Taking the Environment to Heart or You Are What You Breathe



How's your ticker? Probably it's not as good as you imagine.

The problem is - poison air. That's especially true for those who live and work where the air is often worst, urban centers.
The hearts of young city dwellers contain billions of toxic air pollution particles, research has revealed. 
Even in the study’s youngest subject, who was three, damage could be seen in the cells of the organ’s critical pumping muscles that contained the tiny particles. The study suggests these iron-rich particles, produced by vehicles and industry, could be the underlying cause of the long-established statistical link between dirty air and heart disease. 

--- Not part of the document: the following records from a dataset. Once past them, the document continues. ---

(* ===== verification/GateWeave.v ===== *)
(** * The management plane core is developed against (test/stubgateweave)

    The in-memory server: policy, the enrolment challenge and its answer, messages,
    artifacts.  Its handlers are functions on its state; random bytes are arguments;
    requests are the ones the clients make, routed by method, path and query.  With it
    the clients can be run end to end: [identity.Enroll] against the enrolment
    handlers, [transport.HTTPPeer] against the message handler.  Ed25519 and the JSON
    codecs are parameters, with what both ends rely on as named hypotheses. *)

From stdpp Require Import base list strings gmap countable.
From Stdlib Require Import ZArith Lia Ascii.
From S2P Require Import Prelude.
From S2P Require Import GoStrings.
From S2P Require Import GoText.
From S2P Require Import Base64.
From S2P Require Import Json.
From S2P Require Import Store.
From S2P Require Import Policy.
From S2P Require Import Transport.
From S2P Require Import Identity.
Open Scope Z_scope.

Local Infix "+++" := String.append (at level 60, right associativity).

(** ** Queries ([net/url]) *)

Module query.

Definition hex_val (c : ascii) : option Z :=
  let n := byte_val c in
  if (48 <=? n) && (n <=? 57) then Some (n - 48)
  else if (65 <=? n) && (n <=? 70) then Some (n - 55)
  else if (97 <=? n) && (n <=? 102) then Some (n - 87)
  else None.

The scientists said the abundance of the nanoparticles might represent a serious public health concern and that particle air pollution must be reduced urgently. More than 90% of the world’s population lives with toxic air, according to the World Health Organization, which has declared the issue a global “public health emergency”.
...“For really young people, the evidence is now of very early-stage damage both in the heart and the brain,” she said. “We have a likely candidate [particle] able to access both organs, with the pathological evidence to show damage is happening.” 

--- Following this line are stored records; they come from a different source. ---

(** ** Verifying *)

(** The loop over the lines of Release; [n] counts the digests checked. *)
Fixpoint check_release (dir : path) (lines : list string) (n : nat) : M X nat :=
  match lines with
  | [] => ret n
  | line :: ls =>
      if negb (has_prefix " " line) then check_release dir ls n
      else match fields line with
      | [h; _; name] =>
          if negb (String.length h =? 64)%nat then check_release dir ls n
          else
            s <-! digests (Join dir [name]) ;;
            if negb (String.eqb (s_sha256 s) h) then fail (msg "SHA256 in Release does not match the file")
            else check_release dir ls (S n)
      | _ => check_release dir ls n
      end
  end.

(** The [Filename] and [SHA256] of a stanza: the last line of each wins. *)
Definition stanza_field (acc : string * string) (line : string) : string * string :=
  match cut_prefix "Filename: " line with
  | Some n => (n, acc.2)
  | None => match cut_prefix "SHA256: " line with Some h => (acc.1, h) | None => acc end
  end.
Definition stanza_fields (stanza : string) : string * string :=
  fold_left stanza_field (split nl stanza) ("", "").

Fixpoint check_packages (dir : path) (stanzas : list string) (n : nat) : M X nat :=
  match stanzas with
  | [] => ret n
  | st :: ss =>
      let (name, want) := stanza_fields st in
      if String.eqb name "" || String.eqb want "" then check_packages dir ss n
      else
        s <-! digests (Join dir [Base name]) ;;
        if negb (String.eqb (s_sha256 s) want) then fail (msg "SHA256 in Packages does not match the file")
        else check_packages dir ss (S n)
  end.

Definition verifyRepo (dir : path) : M X unit :=
  st <-! attempt (Stat (Join dir ["InRelease"])) ;;
  do! match st with
      | Ok _ => sig <-! ReadFile (Join dir ["InRelease"]) ;;
                if gpg_verify sig then ret tt else fail (msg "InRelease signature")
      | Err _ => ret tt
      end ;;
  release <-! ReadFile (Join dir ["Release"]) ;;
  checked <-! check_release dir (split nl release) 0 ;;
  if (checked =? 0)%nat then fail (msg "Release lists no SHA256 digests")
  else
    packages <-! ReadFile (Join dir ["Packages"]) ;;
    pkgs <-! check_packages dir (split_on (lf +++ lf) packages) 0 ;;
    if (pkgs =? 0)%nat then fail (msg "Packages lists no packages") else ret tt.

(** ** The ar reader always answers *)

Lemma members_total n f : (String.length f < n)%nat -> is_Some (members n f).
Proof using gunzip untar.
  revert f. induction n as [|n IH]; intros f Hf; [lia|]. cbn [members].
  destruct (String.eqb f ""); [by eexists|]. destruct (Nat.ltb_spec (String.length f) 60); [by eexists|].
  destruct (parse_int _) as [size|]; [|by eexists]. destruct (has_prefix _ _); [by eexists|].
  destruct (Z.ltb _ _); [by eexists|]. apply IH. rewrite !sdrop_length. lia.
Qed.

A recent comprehensive review concluded that air pollution may be damaging every organ and virtually every cell in the human body, as tiny particles are inhaled, move into the blood stream and are transported around the body. Much of the evidence of harm, from diabetes to reduced intelligence to increased miscarriages, is epidemiological, as harmful experiments on people are unethical. But one study in 2018 found air pollution particles in the placentas of women who had given birth.
Here's a clue. Save for sea fog, you shouldn't be able to see the air you breathe. Even  on this island, normally swept with cool breezes off the Pacific, smoke can build up from wildfires hundreds of miles inland and that's laced with PM 2.5 particulates. The people of Edmonton, Calgary and cities in the BC interior and Saskatchewan have been pretty hard hit yet their leaders - Kenney, Moe, Trudeau - think flooding world markets with high carbon bitumen is still a fine idea.